Second-order vibrational perturbation theory (VPT2) is a widely used theoretical treatment for handling anharmonic coupling in which cubic and quartic terms in the potential energy surface are included in the context of perturbation theory. We have carried out such calculations using the implementation of the method in Gaussian 09 (23), with the results for H3O+(18C6) included in SI Appendix, Fig. S8. Although some broadening is recovered in the OH stretching region, the extent is much smaller than the experimentally observed feature. Moreover, the calculated anharmonic peak falls close to that of the harmonic origin, whereas the observed strong absorption appears about 200 cm−1 below it. As such, the observed behavior clearly falls well beyond the limitations of the VPT2 approach. To clarify the type of anharmonic behavior that can account for the large deviations from harmonic and VPT2 expectations, we next revisit a related class of ion hydration systems that exhibit many similar features to those encountered here in the spectra of the H3O+(18C6) isotopologues. In particular, the spectra of the monohydrates of molecular anions with triatomic domains (24–26) also display a soft-mode progression built on the OH stretching manifold with onsets that occur far below the harmonic predictions.

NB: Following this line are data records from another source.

(** ** Theorems *)

(** A cancellable sleep. It always returns; it sleeps in pieces of at most a second
    that add up to the time asked for, reading the flag before each and once at the end;
    it stops at the first raised flag, having slept the pieces before it, and answers
    [Break] exactly then. A zero sleep still reads the flag once. *)
Theorem sleep_cancellably_correct (total : Z) (s : Sleeper) :
  0 <= total ->
  exists s', sleep_cancellably total s =
      Some ((sleep_spec (flags s) (reads s) (pieces total)).1, s') /\
    slept s' = slept s ++ (sleep_spec (flags s) (reads s) (pieces total)).2 /\
    sum_list (pieces total) = total /\
    Forall (fun d => 0 < d <= CANCEL_CHECK_INTERVAL) (pieces total).
Proof.
  intros Ht.
  destruct (sleep_loop_spec (Z.to_nat (total / CANCEL_CHECK_INTERVAL) + 2) total s Ht)
    as (s' & H1 & H2 & _).
  { pose proof (length_pieces total Ht). lia. }
  exists s'. split_and!; [done|done|by apply pieces_sum|].
  unfold pieces. apply Forall_app. split; [by apply Forall_replicate|].
  pose proof (Z.mod_pos_bound total CANCEL_CHECK_INTERVAL ltac:(done)).
  case_match; bool_to_prop; repeat constructor; lia.
Qed.

(** Cancelled during the third second of a wait of three and a half. *)
Lemma sleep_cancellably_correct_witness :
  let s := {| flags := fun k => (2 <=? k)%nat; reads := 0; slept := []; clock := 0 |} in
  exists s', sleep_cancellably (from_millis 3500) s = Some (Break tt, s') /\
    slept s' = [from_secs 1; from_secs 1].
Proof.
  intros s. destruct (sleep_cancellably_correct (from_millis 3500) s) as (s' & H & Hs & _).
  { vm_compute. congruence. }
  exists s'. split; [exact H|exact Hs].
Defined.

(** Read the clock or a callback, keeping what its law says of the time. *)
Ltac tick :=
  match goal with
  | |- context [now ?w] =>
      pose proof (now_law w); destruct (now w) as [? ?]; cbn [fst snd] in *
  | |- context [is_cancelled ?w] =>
      pose proof (cancelled_law w); destruct (is_cancelled w) as [? ?]; cbn [fst snd] in *
  | |- context [probe ?w] =>
      pose proof (probe_law w); pose proof (polled_law (probe w).2);
      destruct (probe w) as [? ?]; cbn [fst snd] in *
  end.

Section WaitLaws.
Context {W : Type} `{HostLaws W}.

Lemma sleep_loop_time fuel d (w : W) :
  0 <= d -> d <= Z.of_nat (pred fuel) * CANCEL_CHECK_INTERVAL -> (0 < fuel)%nat ->
  exists o w', sleep_cancellably_loop fuel d w = Some (o, w') /\ time w <= time w' /\
    (o = Continue tt -> time w + d <= time w').
Proof.
  revert d w; induction fuel as [|fuel IH]; intros d w Hd Hle Hf; [lia|].
  cbn [sleep_cancellably_loop pred] in *. assert (0 < CANCEL_CHECK_INTERVAL) by done.
  destruct (Z.ltb_spec 0 d); tick.
  - destruct b; [by eexists _, _|].
    set (chunk := Z.min d CANCEL_CHECK_INTERVAL).
    destruct (IH (d - chunk) (sleep_for chunk w0)) as (o & w' & -> & Ht & Hc); [lia|nia|nia|].
    pose proof (sleep_law chunk w0 ltac:(lia)).
    exists o, w'. split_and!; [done|lia|]. intros Ho. specialize (Hc Ho). lia.
  - destruct b; eexists _, _; split_and!; try done; lia.
Qed.

Lemma sleep_cancellably_time d (w : W) :
  0 <= d -> exists o w', sleep_cancellably d w = Some (o, w') /\ time w <= time w' /\
    (o = Continue tt -> time w + d <= time w').
Proof.
  intros Hd. apply sleep_loop_time; [done| |lia].
  assert (0 < CANCEL_CHECK_INTERVAL) by done.
  pose proof (Z.div_mod d CANCEL_CHECK_INTERVAL ltac:(lia)).
  pose proof (Z.mod_pos_bound d CANCEL_CHECK_INTERVAL ltac:(lia)).
  assert (0 <= d / CANCEL_CHECK_INTERVAL) by (apply Z.div_pos; lia). nia.
Qed.

(** A round that polls again ends at the deadline or a poll interval later. *)
Lemma wait_rounds_total fuel pf max_wait started deadline failed (w : W) :
  deadline <= time w + SENSOR_POLL_INTERVAL * Z.of_nat (pred fuel) -> (0 < fuel)%nat ->
  exists r, wait_rounds fuel pf max_wait started deadline failed w = Some r.
Proof.
  revert failed w; induction fuel as [|fuel IH]; intros failed w Hd Hf; [lia|].
  cbn [wait_rounds pred] in *. assert (0 < SENSOR_POLL_INTERVAL) by done.
  unfold clamp_to_deadline. tick. tick. tick. tick.
  set (rest := Z.min _ _).
  assert (0 <= rest) by (subst rest; unfold sat_sub; lia).
  assert (forall fl w', time w3 <= time w' -> z1 < deadline ->
    exists r, match sleep_cancellably rest w' with
    | None => None
    | Some (Break _, w) => Some (Err Cancelled, w)
    | Some (Continue _, w) => wait_rounds fuel pf max_wait started deadline fl w
    end = Some r) as Hsleep.
  { intros fl w' Hw' Hlt. destruct (sleep_cancellably_time rest w') as (o & w5 & -> & Ht & Hc);
      [done|]. destruct o as [[]|[]]; [by eexists|]. specialize (Hc eq_refl).
    apply IH; subst rest; unfold sat_sub in *; nia. }
  destruct r as [p|err].
  - tick. destruct b; [by eexists|]. unfold status_of.
    destruct (ready p); [tick; by eexists|]. tick.
    destruct (Z.leb_spec deadline z2); tick; [by eexists|].
    match goal with |- context [report ?s ?w] => pose proof (report_law s w) end.
    apply Hsleep; lia.
  - unfold on_probe_failure. destruct (negb _); [by eexists|].
    destruct (_ <=? _)%nat; [by eexists|]. tick.
    destruct (Z.leb_spec deadline z2); [by eexists|]. apply Hsleep; lia.
Qed.
End WaitLaws.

Strong Anharmonic Coupling in Ionic H Bonds to Water and the VA Treatment of Nuclear Quantum Effects
Quantifying Isotope Effects in Soft-Mode Progressions: Revisiting the Archetypal HCO2−H2O System.
The dramatic difference in the OD and OH stretching features associated with the isotopologues of the H3O+(18C6) complex is unusual, especially in the occurrence of a clear progression involving soft-mode excitation in the OD stretching region. This raises the question of whether the diffuse band in the OH stretching region is associated with a more extended progression, but is broadened so as to obscure the modulations that are clear in the OD region. We therefore turn our attention to a known system where an extended progression is observed in the OH stretching region due to strong anharmonic coupling with a soft mode: the formate monohydrate binary ion–molecule cluster with the structure displayed as an Inset in Fig. 5. The observed progression evolves from an origin about 300 cm−1 below the predicted harmonic fundamentals (inverted trace in Fig. 5B). Although the mechanics that drive this behavior are well established as we discuss further below, the isotope dependence of the effect has not been established experimentally. We therefore obtained the predissociation spectrum of the DCO2−D2O isotopologue, with the result displayed in Fig. 5C. Indeed, like the situation observed in the H3O+(18C6) system (Fig. 4), the progression is dramatically suppressed upon deuteration, while displaying a similar spacing in both cases (64 cm−1 for HCO2−H2O vs. 67 cm−1 for DCO2−D2O).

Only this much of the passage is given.